Они двинулись через сосновый бор не быстро. После падения с высоты Олег и Савмак прихрамывают, волхв без стеснения держится за бок, там прямо сейчас вовсю идет слаженная работа всего того, из чего состоит все его тело. Стягиваются мышцы, восстанавливаются связки и повреждения, кровь по венам бежит быстро и резво, омывая каждый орган и неся нечто очень важное и нужное.
Савмак, наоборот, храбрится и вовсю делает вид, что совсем не ушибся, но время от времени покряхтывает, а когда приходится перелезать через поваленные деревья, морщится и стискивает зубы. Не дело это – могучему и сильному воину кривиться от боли, аки девка, потому терпит, но идет.

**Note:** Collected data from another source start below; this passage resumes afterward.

(* ===== verification/SslBinding.v ===== *)
(** * The binding of TLS connections to descriptors

    Over any sequence of calls of the OpenSSL probes, by any threads on any CPUs,
    what the maps say about the descriptor of a connection stays backed by the
    calls: [ssl_step] is an abstract machine that may lose knowledge but never
    makes any up, the probes refine it ([ssl_refines]), and its invariant
    ([ssl_trace_sound]) carries over to the programs. *)
From stdpp Require Import functions.
From S2P Require Import Prelude Machine Types Kernel Maps Safety Ssl.

(** ** The abstract machine *)

(** What is known: the bindings, and the calls of [SSL_set_fd] under way. *)
Record ssl_view := mk_ssl_view {
  sv_bound : ssl_fd_key_t → option Z;
  sv_pending : Z → option ssl_fd_pending_t;
}.

(** Knowledge may be lost at any time: the maps evict, and refuse. *)
Definition lost {A B} (f f' : A → option B) : Prop := ∀ k v, f' k = Some v -> f k = Some v.

Definition sets_fd (cfg : config) (ssl parm2 : Z) : Prop :=
  enable_openssl_tracking cfg <> 0 /\ ssl <> 0 /\ 0 <= s32 parm2.

(** Only a successful return of [SSL_set_fd] binds, to the descriptor of its
    call; a new call and [SSL_free] unbind at once. *)
Inductive ssl_step (cfg : config) : ssl_op → ssl_view → ssl_view → Prop :=
  | StepSetFd pid ssl p2 v v' :
      sets_fd cfg ssl p2 ->
      lost (<[ssl_key ssl pid := None]> (sv_bound v)) (sv_bound v') ->
      lost (<[pid := Some (mk_ssl_fd_pending_t (ssl_key ssl pid) (s32 p2))]> (sv_pending v))
        (sv_pending v') \/ lost (sv_pending v) (sv_pending v') ->
      ssl_step cfg (OpSetFd pid ssl p2) v v'
  | StepBind pid binding v v' :
      sv_pending v pid = Some binding ->
      lost (<[sfp_key binding := Some (sfp_fd binding)]> (sv_bound v)) (sv_bound v') ->
      lost (<[pid := None]> (sv_pending v)) (sv_pending v') ->
      ssl_step cfg (OpSetFdRet pid 1) v v'
  | StepFail pid rc v v' :
      lost (sv_bound v) (sv_bound v') -> lost (<[pid := None]> (sv_pending v)) (sv_pending v') ->
      ssl_step cfg (OpSetFdRet pid rc) v v'
  | StepFree pid ssl v v' :
      lost (<[ssl_key ssl pid := None]> (sv_bound v)) (sv_bound v') ->
      lost (sv_pending v) (sv_pending v') ->
      ssl_step cfg (OpFree pid ssl) v v'
  | StepOther op v v' :
      match op with
      | OpSetFd _ ssl p2 => ~ sets_fd cfg ssl p2
      | OpSetFdRet _ _ | OpFree _ _ => False
      | _ => True
      end ->
      lost (sv_bound v) (sv_bound v') -> lost (sv_pending v) (sv_pending v') ->
      ssl_step cfg op v v'.

(** The views of a sequence of operations, last one first. *)
Inductive ssl_trace (cfg : config) : list ssl_op → ssl_view → Prop :=
  | TraceNil v : (∀ k, sv_bound v k = None) -> (∀ p, sv_pending v p = None) -> ssl_trace cfg [] v
  | TraceStep tr op v v' :
      ssl_trace cfg tr v -> ssl_step cfg op v v' -> ssl_trace cfg (op :: tr) v'.

(** The operation takes away the binding of [key]. *)
Definition revokes cfg (key : ssl_fd_key_t) (op : ssl_op) : Prop :=
  match op with
  | OpSetFd pid ssl p2 => ssl_key ssl pid = key /\ sets_fd cfg ssl p2
  | OpFree pid ssl => ssl_key ssl pid = key
  | _ => False
  end.

Definition returns_in (pid : Z) (op : ssl_op) : Prop :=
  match op with OpSetFdRet pid' _ => pid' = pid | _ => False end.

(** [SSL_set_fd] was called with this connection and descriptor by a thread
    that has not returned from it (last operation first). *)
Definition called cfg (tr : list ssl_op) (pid : Z) (key : ssl_fd_key_t) (fd : Z) : Prop :=
  ∃ after before ssl p2, tr = after ++ OpSetFd pid ssl p2 :: before /\
    key = ssl_key ssl pid /\ fd = s32 p2 /\ sets_fd cfg ssl p2 /\
    Forall (λ op, ~ returns_in pid op) after.

(** Such a call returned with success, and nothing has revoked the binding
    since. *)
Definition committed cfg (tr : list ssl_op) (key : ssl_fd_key_t) (fd : Z) : Prop :=
  ∃ after before pid, tr = after ++ OpSetFdRet pid 1 :: before /\
    called cfg before pid key fd /\ Forall (λ op, ~ revokes cfg key op) after.

Lemma called_cons cfg tr op pid key fd :
  ~ returns_in pid op -> called cfg tr pid key fd -> called cfg (op :: tr) pid key fd.
Proof.
  intros Hop (after & before & ssl & p2 & -> & ? & ? & ? & ?).
  exists (op :: after), before, ssl, p2. split_and!; try done. by constructor.
Qed.

Lemma committed_cons cfg tr op key fd :
  ~ revokes cfg key op -> committed cfg tr key fd -> committed cfg (op :: tr) key fd.
Proof.
  intros Hop (after & before & pid & -> & ? & ?).
  exists (op :: after), before, pid. split_and!; try done. by constructor.
Qed.

Lemma fn_insert_Some {A B} `{EqDecision A} (f : A → option B) k o k' v :
  <[k := o]> f k' = Some v -> (k' = k /\ o = Some v) \/ (k' <> k /\ f k' = Some v).
Proof.
  destruct (decide (k' = k)) as [->|].
  - rewrite fn_lookup_insert. by left.
  - rewrite fn_lookup_insert_ne by done. by right.
Qed.

(** What the abstract machine knows is always backed by the operations. *)
Lemma ssl_trace_sound cfg tr v :
  ssl_trace cfg tr v ->
  (∀ key fd, sv_bound v key = Some fd -> committed cfg tr key fd) /\
  (∀ pid b, sv_pending v pid = Some b -> called cfg tr pid (sfp_key b) (sfp_fd b)).
Proof.
  induction 1 as [v Hb Hp|tr op v v' Htr [IHb IHp] Hstep].
  { split; [intros key fd; by rewrite Hb|intros pid b; by rewrite Hp]. }
  destruct Hstep as [pid ssl p2 v v' Hs Hb Hp|pid binding v v' Hpend Hb Hp|pid rc v v' Hb Hp
    |pid ssl v v' Hb Hp|op v v' Hop Hb Hp].
  - split.
    + intros key fd [[_ [=]]|[Hne Hk]]%Hb%fn_insert_Some. apply committed_cons; [|auto].
      cbn. intros [E _]. congruence.
    + intros pid' b Hk. assert (Hk' : (pid' = pid /\ b = mk_ssl_fd_pending_t (ssl_key ssl pid) (s32 p2))
        \/ sv_pending v pid' = Some b).
      { destruct Hp as [Hp|Hp]; [|right; by apply Hp].
        apply Hp, fn_insert_Some in Hk as [[-> [= <-]]|[_ Hk]]; [by left|by right]. }
      destruct Hk' as [[-> ->]|Hk']; [|by apply called_cons; [intros []|apply IHp]].
      exists [], tr, ssl, p2. by split_and!.
  - split.
    + intros key fd [[-> [= <-]]|[Hne Hk]]%Hb%fn_insert_Some.
      * exists [], tr, pid. split_and!; [done|by apply IHp|done].
      * apply committed_cons; [intros []|auto].
    + intros pid' b [[_ [=]]|[Hne Hk]]%Hp%fn_insert_Some. apply called_cons; [|auto].
      cbn. congruence.
  - split.
    + intros key fd Hk%Hb. apply committed_cons; [intros []|auto].
    + intros pid' b [[_ [=]]|[Hne Hk]]%Hp%fn_insert_Some. apply called_cons; [|auto].
      cbn. congruence.
  - split.
    + intros key fd [[_ [=]]|[Hne Hk]]%Hb%fn_insert_Some. apply committed_cons; [|auto].
      cbn. congruence.
    + intros pid' b Hk%Hp. by apply called_cons; [intros []|apply IHp].
  - split.
    + intros key fd Hk%Hb. apply committed_cons; [|auto].
      destruct op; cbn; tauto.
    + intros pid' b Hk%Hp. apply called_cons; [|auto]. destruct op; cbn in *; tauto.
Qed.

(** ** The probes refine the abstract machine *)

Section Refine.
Context {H : Host} {K : Kernel} {KL : KernelLaws K}.
Implicit Types w : world.

Definition ssl_view_of (w : world) : ssl_view :=
  mk_ssl_view (elem 0 ssl_fd_map w) (elem 0 ssl_fd_pending_map w).

Lemma lost_refl {A B} (f f' : A → option B) : (∀ k, f' k = f k) -> lost f f'.
Proof. intros Hf k v. by rewrite Hf. Qed.

Lemma lost_map m w w' : w_map w' m = w_map w m -> lost (elem 0 m w) (elem 0 m w').
Proof. intros E. apply lost_refl. intros k. by apply elem_ext. Qed.

Lemma lost_deleted m k w w' : deleted m k w w' -> lost (<[k := None]> (elem 0 m w)) (elem 0 m w').
Proof.
  intros Hd k' v Hv. destruct (decide (k' = k)) as [->|Hne].
  - by rewrite (del_elem _ _ _ _ Hd) in Hv.
  - rewrite fn_lookup_insert_ne by done. by rewrite <- (del_others _ _ _ _ Hd).
Qed.

Lemma lost_replaced m k u w w' :
  replaced m k u w w' -> lost (<[k := Some u]> (elem 0 m w)) (elem 0 m w').
Proof.
  intros Hr k' v Hv. destruct (decide (k' = k)) as [->|Hne].
  - rewrite fn_lookup_insert. by rewrite (rep_elem _ _ _ _ _ Hr) in Hv.
  - rewrite fn_lookup_insert_ne by done.
    destruct (rep_others _ _ _ _ _ Hr 0 k' Hne) as [E|[_ E]]; congruence.
Qed.

Lemma set_fd_refines cpu cfg pid ssl p2 w :
  world_wf w ->
  wp cpu (probe_entry_SSL_set_fd cfg pid ssl p2)
    (λ _ w', ssl_step cfg (OpSetFd pid ssl p2) (ssl_view_of w) (ssl_view_of w')) w.
Proof.
  intros Hw. unfold probe_entry_SSL_set_fd.
  assert (Hskip : ~ sets_fd cfg ssl p2 ->
    ssl_step cfg (OpSetFd pid ssl p2) (ssl_view_of w) (ssl_view_of w))
    by (intros Hn; by apply StepOther; [|apply lost_refl|apply lost_refl]).
  destruct (enable_openssl_tracking cfg =? 0) eqn:Ee; bool_to_prop.
  { apply wp_ret, Hskip. by intros [? _]. }
  cbv zeta. destruct (ssl =? 0) eqn:Es; cbn [orb].
  { bool_to_prop. apply wp_ret, Hskip. by intros (_ & ? & _). }
  destruct (s32 p2 <? 0) eqn:Ef; bool_to_prop.
  { apply wp_ret, Hskip. intros (_ & _ & ?). lia. }
  apply wp_bind, wp_delete_any; [done..|]. intros r w1 Hd.
  apply wp_bind, wp_update_any; [apply Hd|done|done|intros w2 Hr|intros e w2 _ Hu];
    apply wp_ret, StepSetFd; try done; cbn [ssl_view_of sv_bound sv_pending].
  - intros k v Hv. apply (lost_deleted _ _ _ _ Hd). by rewrite <- (elem_ext 0 ssl_fd_map w1 w2) by by apply Hr.
  - left. intros k v Hv%(lost_replaced _ _ _ _ _ Hr).
    apply fn_insert_Some in Hv as [[-> [= <-]]|[Hne Hv]]; [by rewrite fn_lookup_insert|].
    rewrite fn_lookup_insert_ne by done. by rewrite <- (elem_ext 0 _ w w1) by by apply Hd.
  - intros k v Hv. apply (lost_deleted _ _ _ _ Hd). by rewrite <- (elem_ext 0 ssl_fd_map w1 w2) by apply Hu.
  - right. apply (lost_map ssl_fd_pending_map). rewrite (unch_map _ _ Hu). by apply Hd.
Qed.

Lemma set_fd_ret_refines cpu cfg pid rc w :
  world_wf w ->
  wp cpu (probe_ret_SSL_set_fd pid rc)
    (λ _ w', ssl_step cfg (OpSetFdRet pid rc) (ssl_view_of w) (ssl_view_of w')) w.
Proof.
  intros Hw. apply wp_bind, wp_lookup; [done|intros Hn|intros p binding Hv Hat].
  { apply wp_ret, StepFail; [by apply (lost_map ssl_fd_map)|]. intros k v Hk.
    destruct (decide (k = pid)) as [->|Hne]; [|by rewrite fn_lookup_insert_ne].
    by pose proof (eq_trans (eq_sym Hn) Hk). }
  apply wp_bind, (wp_read _ _ _ _ _ _ _ Hat).
  apply wp_bind, wp_delete_any; [done..|]. intros r w1 Hd. apply wp_bind.
  assert (Hfail : ∀ w2, unchanged w1 w2 -> ssl_step cfg (OpSetFdRet pid rc) (ssl_view_of w) (ssl_view_of w2)).
  { intros w2 Hu. apply StepFail.
    - apply (lost_map ssl_fd_map). rewrite (unch_map _ _ Hu). by apply Hd.
    - intros k v Hk. apply (lost_deleted _ _ _ _ Hd).
      by rewrite <- (elem_ext 0 ssl_fd_pending_map w1 w2) by apply Hu. }
  destruct (rc =? 1) eqn:Er; bool_to_prop; [subst rc|by apply wp_ret, wp_ret, Hfail, unchanged_refl].
  apply wp_update_any; [apply Hd|done|done|intros w2 Hr|intros e w2 _ Hu; by apply wp_ret, Hfail].
  apply wp_ret, (StepBind _ _ binding); [exact Hv| |].
  - intros k v Hk%(lost_replaced _ _ _ _ _ Hr).
    apply fn_insert_Some in Hk as [[-> [= <-]]|[Hne Hk]]; [by rewrite fn_lookup_insert|].
    rewrite fn_lookup_insert_ne by done. change (elem 0 ssl_fd_map w k = Some v).
    by rewrite <- (elem_ext 0 ssl_fd_map w w1) by by apply Hd.
  - intros k v Hk. apply (lost_deleted _ _ _ _ Hd).
    by rewrite <- (elem_ext 0 ssl_fd_pending_map w1 w2) by by apply Hr.
Qed.

Lemma free_refines cpu cfg pid ssl w :
  world_wf w ->
  wp cpu (probe_entry_SSL_free pid ssl)
    (λ _ w', ssl_step cfg (OpFree pid ssl) (ssl_view_of w) (ssl_view_of w')) w.
Proof.
  intros Hw. apply wp_bind, wp_delete_any; [done..|]. intros r w1 Hd.
  apply wp_ret, StepFree; [by apply (lost_deleted ssl_fd_map)|]. apply (lost_map ssl_fd_pending_map). by apply Hd.
Qed.

(** The probes of the data leave the bindings alone. *)
Lemma data_probes_writes cfg op :
  match op with OpWrite _ _ _ _ _ _ _ | OpRead _ _ _ _ | OpReadRet _ _ _ _ _ => True | _ => False end ->
  writes [ssl_read_active_map] [ssl_data_event_map] (ssl_prog cfg op).
Proof.
  destruct op; cbn [ssl_prog]; try done; intros _.
  - unfold probe_entry_SSL_write. case_match; [done|]. cbv zeta. case_match; [|done].
    apply writes_bind; [|done]. apply generate_writes, list_elem_of_here.
  - unfold probe_entry_SSL_read. case_match; [done|].
    apply writes_bind; [|done]. apply writes_call, list_elem_of_here.
  - unfold probe_ret_SSL_read. case_match; [done|]. apply writes_bind; [done|].
    intros [p|]; [|done]. apply writes_bind; [done|]. intros active.
    apply writes_bind; [apply writes_call, list_elem_of_here|]. intros r. case_match; [done|].
    apply writes_bind; [|done]. apply generate_writes, list_elem_of_here.
Qed.

Lemma ssl_refines cpu cfg op w :
  world_wf w -> typed w -> wf_ssl_op op ->
  wp cpu (ssl_prog cfg op)
    (λ r w', r = 0 /\ ssl_step cfg op (ssl_view_of w) (ssl_view_of w') /\ typed w' /\ world_wf w') w.
Proof.
  intros Hw Ht Hop.
  assert (Hstep : wp cpu (ssl_prog cfg op)
    (λ _ w', ssl_step cfg op (ssl_view_of w) (ssl_view_of w')) w).
  { destruct op; [by apply set_fd_refines|by apply set_fd_ret_refines|by apply free_refines|..];
      (eapply wp_framed; [by apply ssl_prog_safe|by apply data_probes_writes|done|done|];
       intros r w' _ Hf; apply StepOther; [done|apply (lost_map ssl_fd_map)|apply (lost_map ssl_fd_pending_map)]; apply Hf;
       rewrite list_elem_of_singleton; done). }
  pose proof (wp_safe cpu _ _ _ (ssl_prog_safe cfg op Hop) Ht) as Hs.
  pose proof (wp_and_run _ _ _ world_wf _ (wp_conj _ _ _ _ _ Hstep Hs) (run_wf _ _ _ Hw)) as Hall.
  eapply wp_mono; [exact Hall|]. intros r w' [[? [? ?]] ?]. done.
Qed.

(** Operations on any CPUs, one after the other. *)
Definition run_ssl cfg (tr : list (Z * ssl_op)) w : world :=
  foldr (λ o w, (run o.1 (ssl_prog cfg o.2) w).2) w tr.

Lemma run_ssl_trace cfg tr w :
  world_wf w -> typed w -> Forall wf_ssl_op tr.*2 ->
  (∀ key, elem 0 ssl_fd_map w key = None) -> (∀ pid, elem 0 ssl_fd_pending_map w pid = None) ->
  ssl_trace cfg tr.*2 (ssl_view_of (run_ssl cfg tr w)) /\
  world_wf (run_ssl cfg tr w) /\ typed (run_ssl cfg tr w).
Proof.
  intros Hw Ht Hops Hb Hp. induction tr as [|[cpu op] tr IH]; cbn in *.
  { split; [by apply TraceNil|done]. }
  apply list.Forall_cons_1 in Hops as [Hop Hops]. destruct (IH Hops) as (Htr & Hw' & Ht').
  destruct (wp_run _ _ _ _ (ssl_refines cpu cfg op _ Hw' Ht' Hop)) as (r & _ & _ & Hs & ? & ?).
  split; [by eapply TraceStep|done].
Qed.
End Refine.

Только Люсиль шагает бодро и весело, с ровной спиной и поднятым подбородком, да так, споро, что под балахоном в такт колышется высокая грудь.
– Ты б не торопилась так, – предложил волхв, – а то вон Савмак еле ползет. Ноги плетутся.
– Я? – с искренним удивлением выдохнул ратник. – Да я бодр и свеж, как весенний лист!
В доказательство он резко выпрямился, уперев кулаки в бока, послышался хруст в спине, ратник скривился, но тут же снова натянул белозубую улыбку.
– Видали, как я могу? – поинтересовался он ободренно, хотя веко нервно дернулось. – Я быстрее вас дойду до… А куда мы идем, пастор?
Волхв сорвал на ходу спелую ягоду ежевики, ее заросли густо раскинулись по правой стороне пути и отправил ее в рот. Сладость растеклась по языку. Здесь, на большой земле ощущение мощи древнего артефакта куда ярче, и если прислушаться, можно уловить, как звенит воздух от магии, которой в мире почти не осталось. Когда-то три священных предмета упали с небес на землю. Он навсегда запомнил их силу и мощь, а сейчас все части его тела отзываются на близость Меча. Да и послушники ордена не следят за языком, хотя думают, что иначе. Главное – правильно слушать.
Олег сказал:
– Всякие секты и культы любят селиться в городах. Там легче послушников вербовать. Так что идем в ближайший. Чует мое нутро, что мы близко к цели.
Люсиль снова осмелела и влезла с вопросом.
– И почему? Точнее я понимаю, вы пастор, говорите со всевышним, вам разные откровения бывают, хотя я уже ни в чем не уверена. Но откуда вы знаете, что мы близко?
Олег вздохнул и пожал плечами.
– Я же человек духовный, – многозначительно отозвался он. – Потому и знаю.
Савмак и Люсиль сразу присмирели – власть религиозных персон пока сильна. Его они приписали к пасторам, потому и слушают беспрекословно, даже если прикажет сигануть с обрыва во имя церкви. Волхв покачал головой собственным мыслям. Человеку нужен порядок, и правила нужны, но думать ему пора самостоятельно. Только для этого надо обучиться этому самому думанью, а на это еще мало кто способен.